- 1919 portrait by Anton van Anrooy

Governor of Bombay
- In office 1885–1890
- Monarch: Victoria
- Preceded by: Sir James Fergusson, Bt
- Succeeded by: The Lord Harris

Under-Secretary of State for India
- In office 11 March 1894 – 21 June 1895
- Monarch: Victoria
- Prime Minister: The Earl of Rosebery
- Preceded by: George W. E. Russell
- Succeeded by: The Earl of Onslow

Personal details
- Born: 22 December 1839 The Hague, Netherlands
- Died: 1 August 1921 (aged 81) Carolside, Berwickshire, Scotland
- Party: Liberal
- Spouse: Fanny Hasler

= Donald Mackay, 11th Lord Reay =

British colonial governor (1839–1921)

Donald James Mackay, 1st Baron Reay, 11th Lord Reay, (22 December 1839 – 1 August 1921), in the Netherlands known as Donald Jacob, Baron Mackay, Lord of Ophemert and Zennewijnen, was a Dutch–British administrator and Liberal politician.

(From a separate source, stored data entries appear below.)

Definition pool_by_rule (retention_table : list (list (option Q))) (col : nat) : list Q :=
  let col_values := RetentionCurveSampler.column_values retention_table col in
  let quota := quota_of (length col_values) in
  RetentionCurveSampler.widen retention_table col_values
    (nearest_nonempty retention_table quota (RetentionCurveSampler.left_range col))
    (nearest_nonempty retention_table quota (RetentionCurveSampler.right_range col)).

(** ** RetentionTable: [get_retention_table] of [simulate_retention_curve.py]

    A revenue array is a list of cells; [None] stands for [null] and for
    the empty string, which the function treats alike. *)

Module RetentionTable.

Import Py.

(** [curr / left if left not in [None, 0, ''] and curr not in [None, ''] else None] *)
Definition ratio_cell (left curr : option Q) : option Q :=
  match left, curr with
  | Some l, Some c => if Qeq_bool l 0 then None else Some (c / l)
  | _, _ => None
  end.

(** The inner loop [for j in range(1, len(rev))]. *)
Definition ratio_row (rev : list (option Q)) : list (option Q) :=
  map (fun j => ratio_cell (mjoin (rev !! (j - 1)%nat)) (mjoin (rev !! j)))
    (seq 1 (length rev - 1)).

(** [row[:n]]; a negative [n] counts from the end. *)
Definition slice_to {A : Type} (row : list A) (n : Z) : list A :=
  if (0 <=? n)%Z then take (Z.to_nat n) row
  else take (Z.to_nat (Z.of_nat (length row) + n)) row.

(** [max(num_cols - (i - 1), 0) if i >= 2 else num_cols] *)
Definition max_len (num_cols : Z) (i : nat) : Z :=
  if (2 <=? i)%nat then Z.max (num_cols - (Z.of_nat i - 1)) 0 else num_cols.

Definition capped_row (num_cols : Z) (i : nat) (rev : list (option Q)) : list (option Q) :=
  let row := ratio_row rev in
  if (max_len num_cols i <? Z.of_nat (length row))%Z then slice_to row (max_len num_cols i)
  else row.

(** The table and [num_cols]; [cohorts_data[0]] raises on an empty list. *)
Definition get_retention_table (cohorts_data : list (list (option Q)))
    : result (list (list (option Q)) * Z) :=
  match cohorts_data with
  | [] => Raise IndexError
  | first :: _ =>
      let num_cols := (Z.of_nat (length first) - 1)%Z in
      let retention_table := imap (capped_row num_cols) cohorts_data in
      Ok (take (length retention_table - 1) retention_table, num_cols)
  end.

End RetentionTable.

(** The share of the first month's revenue a cohort still brings in month
    [n + 1]: the product of the curve entries of months 1 to [n], [None] as
    soon as one of them is [None] or missing. *)
Fixpoint cumulative_retention (retention_curve : list (option Q)) (n : nat) : option Q :=
  match n with
  | O => Some 1
  | S k =>
      CohortCashFlowProjector.next_revenue
        (cumulative_retention retention_curve k) (mjoin (retention_curve !! S k))
  end.

(** A month's revenue is the first revenue times the cumulative retention,
    and null when either is. *)
Definition scaled (first share revenue : option Q) : Prop :=
  match first, share, revenue with
  | Some f, Some c, Some v => v == f * c
  | None, _, None | _, None, None => True
  | _, _, _ => False
  end.

(** ** Sample inputs *)

Definition sample_cashflows : list Q := [- (1000); 100; 0; - (50); 1200; 40].

(** An investment whose first month brings almost nothing. *)
Definition lean_cashflows : list Q := [- (1000); 1].

(** An investment whose first month loses money. *)
Definition losing_cashflows : list Q := [- (1000); - (5)].

(** Sixty months of gross profit: 110, 60, 50, then nothing. *)
Definition early_profits : list (option Q) :=
  [Some 110; Some 60; Some 50] ++ repeat (Some 0) 57.

(** Sixty months without any gross profit. *)
Definition no_profits : list (option Q) := repeat (Some 0) 60.

(** Two months of history; the first month had revenue but no spend, so its
    ratio is 0. *)
Definition idle_month_sm : gmap nat Q := list_to_map [(1%nat, 0); (2%nat, 100)].
Definition idle_month_revenue : gmap nat (option Q) :=
  list_to_map [(1%nat, Some 50); (2%nat, Some 50)].

(** Three months of history with revenue every month; the second month's
    ratio is above 10000. *)
Definition steady_sm : gmap nat Q :=
  list_to_map [(1%nat, 150000); (2%nat, 180000); (3%nat, 90)].
Definition steady_revenue : gmap nat (option Q) :=
  list_to_map [(1%nat, Some 300000); (2%nat, Some 1); (3%nat, Some 200)].

(** Retention tables as [get_retention_table] returns them (the last cohort
    row already removed); the first row is the older-cohorts row. *)

(** The only observed value of the later rows sits in column 59. *)
Definition late_table : list (list (option Q)) :=
  [repeat (Some 1) 60; repeat None 59 ++ [Some (9 # 10)]; [None; None]].

(** A history of more than five years: the only observed value of the later
    rows sits in column 60. *)
Definition wide_table : list (list (option Q)) :=
  [repeat (Some 1) 61; repeat None 60 ++ [Some (9 # 10)]; [None; None]].

(** A retention curve that keeps 90% every month. *)
Definition flat_curve : list (option Q) := repeat (Some (9 # 10)) 60.

(** Four cohorts over four months; the second cohort has a month without
    revenue and the third an empty cell. *)
Definition sample_cohorts : list (list (option Q)) :=
  [[Some 100; Some 90; Some 81; Some 80];
   [Some 50; Some 0; Some 10; Some 20];
   [Some 40; None; Some 30; Some 15];
   [Some 10; Some 9; Some 8; Some 7]].
(** [config.rebalanceThreshold > 0 && config.rebalanceThreshold < 1]. *)
Definition validRebalanceThreshold (config : Config) : bool :=
  gtb (rebalanceThreshold config) 0 && (rebalanceThreshold config <? 1).

(** [config.fundingTolerance > 0 && config.fundingTolerance < 1]; the bot
    refuses to start when this fails. *)
Definition validFundingTolerance (config : Config) : bool :=
  gtb (fundingTolerance config) 0 && (fundingTolerance config <? 1).

End ConfigValidator.

(* ===================================================================== *)
(** ** The world the client talks to                                      *)
(* ===================================================================== *)

Inductive Method := GET | POST.

(** [requestData] of [placeOrder]: [{ action: { type, coin, side, size,
    price, reduceOnly } }]. *)
Record OrderAction := {
  act_type : string;
  act_coin : string;
  act_side : OrderSide;
  act_size : string;
  act_price : option string;
  act_reduceOnly : bool
}.

Record RequestData := { req_action : OrderAction }.

(** One call of [fetch]: [body] is the data whose JSON text is sent. *)
Record Request := {
  url : string;
  method : Method;
  headers : list (string * string);
  body : option RequestData
}.

(** What [fetch] resolves to. *)
Record Response := {
  resp_ok : bool;
  resp_status : nat;
  resp_text : Outcome string;   (* await response.text() *)
  resp_json : Outcome Json      (* await response.json() *)
}.

Inductive Reply :=
| Rejects (e : JsError)         (* fetch() rejects: no connection, reset, ... *)
| Responds (r : Response).

(** What the process did to the outside, in order. *)
Inductive Event :=
| Fetched (r : Request)
| Slept (ms : Z).

Record World := {
  now : Z;                      (* Date.now() *)
  history : list Event
}.

(** The platform and the venue: built-ins whose results the program only
    passes on, and the venue's answer to a request, which may depend on all
    that happened before, with the time it takes in milliseconds. *)
Record Platform := {
  Number_toString : float -> string;
  JSON_stringify : RequestData -> string;
  hmac_sha256_hex : string -> string -> Outcome string;
  venue : list Event -> Request -> N * Reply
}.

(** Computations that read the clock, talk to the venue and may throw. *)
Definition M (A : Type) : Type := World -> Outcome A * World.

Module Effects.

Definition ret {A} (a : A) : M A := fun w => (Returned a, w).

Definition throw {A} (e : JsError) : M A := fun w => (Thrown e, w).

Definition bind {A B} (m : M A) (k : A -> M B) : M B :=
  fun w =>
    match m w with
    | (Returned a, w') => k a w'
    | (Thrown e, w') => (Thrown e, w')
    end.

(** [try { m } catch (error) { h error }]. *)
Definition tryCatch {A} (m : M A) (h : JsError -> M A) : M A :=
  fun w =>
    match m w with
    | (Returned a, w') => (Returned a, w')
    | (Thrown e, w') => h e w'
    end.

Definition lift {A} (o : Outcome A) : M A := fun w => (o, w).

(** [Date.now()]. *)
Definition dateNow : M Z := fun w => (Returned (now w), w).

(** [await new Promise(resolve => setTimeout(resolve, ms))]: the clock
    moves by the delay asked for, the least [setTimeout] waits. *)
Definition sleep (ms : Z) : M unit :=
  fun w => (Returned tt, {| now := now w + ms; history := (history w ++ [Slept ms])%list |}).

(** [mapM] over a list, left to right. *)
Fixpoint mapM {A B} (f : A -> M B) (l : list A) : M (list B) :=
  match l with
  | [] => ret []
  | x :: rest =>
      bind (f x) (fun y => bind (mapM f rest) (fun ys => ret (y :: ys)))
  end.

End Effects.

Declare Scope js_scope.
Delimit Scope js_scope with js.
Notation "x <- m ;; k" := (Effects.bind m (fun x => k))
  (at level 61, m at next level, right associativity) : js_scope.
Notation "m ;;; k" := (Effects.bind m (fun _ => k))
  (at level 61, right associativity) : js_scope.

Module JsString.

(** [s.includes(sub)]. *)
Fixpoint includes (s sub : string) : bool :=
  String.prefix sub s ||
  match s with
  | EmptyString => false
  | String _ r => includes r sub
  end.

Definition of_nat (n : nat) : string := NilZero.string_of_uint (Nat.to_uint n).

(** [n.toString()] for an integer [n]. *)
Definition of_Z (n : Z) : string := NilZero.string_of_int (Z.to_int n).

End JsString.

(* ===================================================================== *)
(** ** [src/modules/hyperliquidClient.ts]                                 *)
(* ===================================================================== *)

Module HyperliquidClient.

Import Effects JsString.
Local Open Scope js_scope.

Section Client.

Variable P : Platform.
Variable config : Config.

Definition apiEndpoint : string := hyperliquidApiEndpoint config.
Definition signingKey : string := hyperliquidSigningKey config.

(** [createHmac('sha256', key).update(data).digest('hex')]. *)
Definition signRequest (data : string) : M string :=
  lift (hmac_sha256_hex P signingKey data).

Definition generateNonce : M string :=
  t <- dateNow ;; ret (JsString.of_Z t).

(** [AbortSignal.timeout(30000)]: what [fetch] rejects with when the
    venue has not answered after 30 seconds. *)
Definition timeoutError : JsError :=
  mkError "The operation was aborted due to timeout".

(** [await fetch(url, { method, headers, body, signal })]. *)
Definition fetch (req : Request) : M Response :=
  fun w =>
    let '(elapsed, reply) := venue P (history w) req in
    let h := (history w ++ [Fetched req])%list in
    if (30000 <? Z.of_N elapsed)%Z then
      (Thrown timeoutError, {| now := now w + 30000; history := h |})
    else
      (match reply with
       | Rejects e => Thrown e
       | Responds r => Returned r
       end,
       {| now := now w + Z.of_N elapsed; history := h |}).

(** The [try] block of one attempt. *)
Definition attemptOnce (req : Request) : M Json :=
  response <- fetch req ;;
  if negb (resp_ok response) then
    errorText <- lift (resp_text response) ;;
    throw (mkError ("API error: " ++ JsString.of_nat (resp_status response)
                      ++ " - " ++ errorText))
  else
    responseData <- lift (resp_json response) ;;
    match responseData with
    | JNull => throw (mkError "API returned null or undefined response")
    | _ => ret responseData
    end.

Definition isNetworkError (error : JsError) : bool :=
  isTypeError error
  || includes (message error) "network"
  || includes (message error) "abort"
  || includes (message error) "timeout".

(** [Math.min(1000 * Math.pow(2, attempt - 1), 10000)]. *)
Definition backoffMs (attempt : nat) : Z :=
  Z.min (1000 * 2 ^ (Z.of_nat attempt - 1)) 10000.
(** A table is keyed when no two of its rows answer the same lookup. *)
Definition Country_keyed (tbl : list Country) : Prop :=
  forall code, (length (List.filter (Country_matches code) tbl) <= 1)%nat.

Definition City_keyed (tbl : list City) : Prop :=
  forall name country,
    (length (List.filter (City_matches name country) tbl) <= 1)%nat.

(** The keywords of the [get_connection] call for a mailing list, and the
    resolved use-tls flag. *)
Definition connection_keywords (ml : MailingList) : gmap string value :=
  <["host" := py_or (smtp_host ml) (EMAIL_HOST global_settings)]>
  (<["port" := py_or (smtp_port ml) (EMAIL_PORT global_settings)]>
   (<["username" := py_or (smtp_username ml) (EMAIL_HOST_USER global_settings)]>
    (<["password" := py_or (smtp_password ml) (EMAIL_HOST_PASSWORD global_settings)]> ∅))).

Definition resolved_use_tls (ml : MailingList) : value :=
  py_or (smtp_use_tls ml) (EMAIL_USE_TLS global_settings).

(** Every override of the mailing list is empty or absent. *)
Definition all_unset (ml : MailingList) : Prop :=
  truthy (smtp_username ml) = false /\ truthy (smtp_password ml) = false /\
  truthy (smtp_host ml) = false /\ truthy (smtp_port ml) = false /\
  truthy (smtp_use_tls ml) = false /\ truthy (smtp_use_ssl ml) = false /\
  truthy (smtp_timeout ml) = false /\ truthy (smtp_ssl_keyfile ml) = false /\
  truthy (smtp_ssl_certfile ml) = false.

(** ** Sample inputs *)

Definition request_forwarded : HttpRequest :=
  {| META := <["HTTP_X_FORWARDED_FOR" := "1.2.3.4, 5.6.7.8"]>
              (<["REMOTE_ADDR" := "10.0.0.1"]> ∅) |}.

Definition request_direct : HttpRequest :=
  {| META := <["REMOTE_ADDR" := "9.9.9.9"]> ∅ |}.

(** A GeoIP database that knows two addresses, both in Australia. *)
Definition sample_geoip (ip : string) : result (gmap string value) :=
  if String.eqb ip "1.1.1.1" then
    Ok (<["country_code" := VStr "AU"]>
        (<["country_name" := VStr "Australia"]>
         (<["city" := VStr "Sydney"]> ∅)))
  else if String.eqb ip "1.0.0.1" then
    Ok (<["country_code" := VStr "AU"]>
        (<["country_name" := VStr "Commonwealth of Australia"]>
         (<["city" := VStr "Sydney"]> ∅)))
  else Raise AddressNotFoundError.

Definition empty_state : State := {| countries := []; cities := []; log := [] |}.

(** The tables once Australia is known, under its short name. *)
Definition australia_row : Country :=
  {| Country_pk := 1; Country_code := VStr "AU"; Country_name := VStr "Australia" |}.

Definition australia_state : State :=
  {| countries := [australia_row]; cities := []; log := [] |}.

(** A mailing list that overrides nothing. *)
Definition unset_mailing_list : MailingList :=
  {| smtp_username := VStr ""; smtp_password := VStr ""; smtp_host := VStr "";
     smtp_port := VNone; smtp_use_tls := VBool false; smtp_use_ssl := VBool false;
     smtp_timeout := VNone; smtp_ssl_keyfile := VStr "";
     smtp_ssl_certfile := VStr "" |}.

(** A mailing list that asks for implicit SSL with both files, and for
    STARTTLS as well. *)
Definition ssl_mailing_list : MailingList :=
  {| smtp_username := VStr "list"; smtp_password := VStr "pw";
     smtp_host := VStr "mail.example.org"; smtp_port := VInt 465;
     smtp_use_tls := VBool true; smtp_use_ssl := VBool true;
     smtp_timeout := VInt 30; smtp_ssl_keyfile := VStr "/etc/ssl/list.key";
     smtp_ssl_certfile := VStr "/etc/ssl/list.crt" |}.

(** The same, with the key file missing. *)
Definition half_ssl_mailing_list : MailingList :=
  {| smtp_username := VStr "list"; smtp_password := VStr "pw";
     smtp_host := VStr "mail.example.org"; smtp_port := VInt 465;
     smtp_use_tls := VBool true; smtp_use_ssl := VBool true;
     smtp_timeout := VInt 30; smtp_ssl_keyfile := VNone;
     smtp_ssl_certfile := VStr "/etc/ssl/list.crt" |}.

(** Project settings that configure a mail server of their own. *)
Definition site_settings : Settings :=
  {| EMAIL_HOST := VStr "smtp.example.com";
     EMAIL_PORT := VInt 587;
     EMAIL_HOST_USER := VStr "mailer";
     EMAIL_HOST_PASSWORD := VStr "secret";
     EMAIL_USE_TLS := VBool false;
     EMAIL_USE_SSL := VBool false;
     EMAIL_TIMEOUT := VNone;
     EMAIL_SSL_KEYFILE := VNone;
     EMAIL_SSL_CERTFILE := VNone |}.
(** * OML: collection URI parsing, the PostgreSQL adapter and the zlib helpers

    A shallow embedding of

    - [parse_uri] and [oml_uri_type] (lib/ocomm/test/client.c),
    - the PostgreSQL backend of the server (server/psql_adapter.c):
      binary encoders, [psql_insert], the key/value store, sender
      allocation and table rediscovery,
    - [oml_zlib_def] and [oml_zlib_inf] (lib/shared/zlib_utils.c),

    followed by the properties of the specification that concern them. *)

From Stdlib Require Import ZArith Lia Ascii String.
From stdpp Require Import gmap strings list pretty.

Open Scope Z_scope.

(** ** Logging

    [logerror], [logwarn], [logdebug] append a line to the host log.  The
    log is kept as the list of lines in the order they were written, each
    with its level and the text of the message (without the prefix that
    names the database, and without the final newline). *)

Inductive log_level := LogError | LogWarn | LogInfo | LogDebug.

Definition log_line : Type := log_level * string.

#[global] Instance log_level_eq_dec : EqDecision log_level.
Proof. solve_decision. Defined.

(** [is_warning l] tells whether the line was written by [logwarn]. *)
Definition is_warning (l : log_line) : bool :=
  match fst l with LogWarn => true | _ => false end.

(** ** C strings

    A [char*] that may be NULL is an [option string]; the bytes of a
    non-NULL one are those before its terminating NUL. *)

Definition cstr : Type := option string.

Definition in_delim (c : ascii) (delim : string) : bool :=
  existsb (fun d => bool_decide (c = d)) (list_ascii_of_string delim).

(** The scan of strsep(3) over a non-NULL string: the token before the
    first delimiter, and what follows that delimiter ([None] when no
    delimiter occurs, in which case strsep sets [*stringp] to NULL). *)
Fixpoint strsep_scan (delim : string) (s : string) : string * cstr :=
  match s with
  | EmptyString => (EmptyString, None)
  | String c s' =>
      if in_delim c delim then (EmptyString, Some s')
      else let '(tok, rest) := strsep_scan delim s' in (String c tok, rest)
  end.

(** [strsep stringp delim] returns the token and the new value of [*stringp]. *)
Definition strsep (stringp : cstr) (delim : string) : cstr * cstr :=
  match stringp with
  | None => (None, None)
  | Some s => let '(tok, rest) := strsep_scan delim s in (Some tok, rest)
  end.

(** [strlen] in the guarded form the source always uses:
    [p ? strlen (p) : 0]. *)
Definition strlen0 (p : cstr) : nat :=
  match p with Some s => String.length s | None => 0%nat end.

(** ** Collection URIs (lib/ocomm/test/client.c) *)

Module Uri.

(** Modelled from the spec: the [OmlURIType] enumeration, whose header is
    not among the sources.  The specification lists the schemes file, flush,
    tcp and udp, the first two being file sinks and the last two network
    protocols; the numbering keeps each pair adjacent, as
    [oml_uri_is_file] and [oml_uri_is_network] test ranges. *)
Inductive OmlURIType :=
| OML_URI_UNKNOWN
| OML_URI_FILE
| OML_URI_FILE_FLUSH
| OML_URI_TCP
| OML_URI_UDP.

Definition uri_type_code (t : OmlURIType) : Z :=
  match t with
  | OML_URI_UNKNOWN => -1
  | OML_URI_FILE => 0
  | OML_URI_FILE_FLUSH => 1
  | OML_URI_TCP => 2
  | OML_URI_UDP => 3
  end.

#[global] Instance OmlURIType_eq_dec : EqDecision OmlURIType.
Proof. solve_decision. Defined.

(** [len >= n && !strncmp (uri, lit, n)] with [n = strlen (lit)]. *)
Definition starts_with (lit uri : string) : bool :=
  (String.length lit <=? String.length uri)%nat && String.prefix lit uri.

Definition oml_uri_type (uri : cstr) : OmlURIType :=
  match uri with
  | None => OML_URI_UNKNOWN
  | Some uri =>
      if starts_with "flush" uri then OML_URI_FILE_FLUSH
      else if starts_with "file" uri then OML_URI_FILE
      else if starts_with "tcp" uri then OML_URI_TCP
      else if starts_with "udp" uri then OML_URI_UDP
      else OML_URI_UNKNOWN
  end.

Definition oml_uri_is_file (t : OmlURIType) : bool :=
  (uri_type_code OML_URI_FILE <=? uri_type_code t)
  && (uri_type_code t <=? uri_type_code OML_URI_FILE_FLUSH).

Definition oml_uri_is_network (t : OmlURIType) : bool :=
  (uri_type_code OML_URI_TCP <=? uri_type_code t)
  && (uri_type_code t <=? uri_type_code OML_URI_UDP).

(** The two arrays of [parse_uri], indexed by [i]. *)
Record uri_parts := {
  parts : list cstr;
  lengths : list nat
}.

Definition part (p : uri_parts) (i : nat) : cstr := default None (parts p !! i).
Definition len_of (p : uri_parts) (i : nat) : nat := default 0%nat (lengths p !! i).

Definition set_part (i : nat) (s : cstr) (p : uri_parts) : uri_parts :=
  {| parts := <[i := s]> (parts p); lengths := lengths p |}.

==Early life and education==
Mackay was born Donald Jacob baron Mackay in The Hague, Netherlands, the son of Aeneas Mackay, 10th Lord Reay, a Dutch member of Parliament, and jonkvrouw Maria Catharina Anna Jacoba Fagel, daughter of mr. Jacob baron Fagel and jkvr. Maria Boreel, relative of the Boreel baronets. He attended the Gymnasium Haganum and studied law at Leiden University, receiving a doctorate in 1861 with a thesis on the judicial reforms of Herman Willem Daendels as governor-general of the Dutch East Indies.

Shortly after receiving his doctorate, Mackay was stationed as an attaché at the Dutch legation in London. He used his time in London to build relations, and to study the social question as, in addition to colonial policy, labour legislation held his interest. After his return to The Hague, he worked as an assistant clerk at the Department of Colonial Affairs for some years.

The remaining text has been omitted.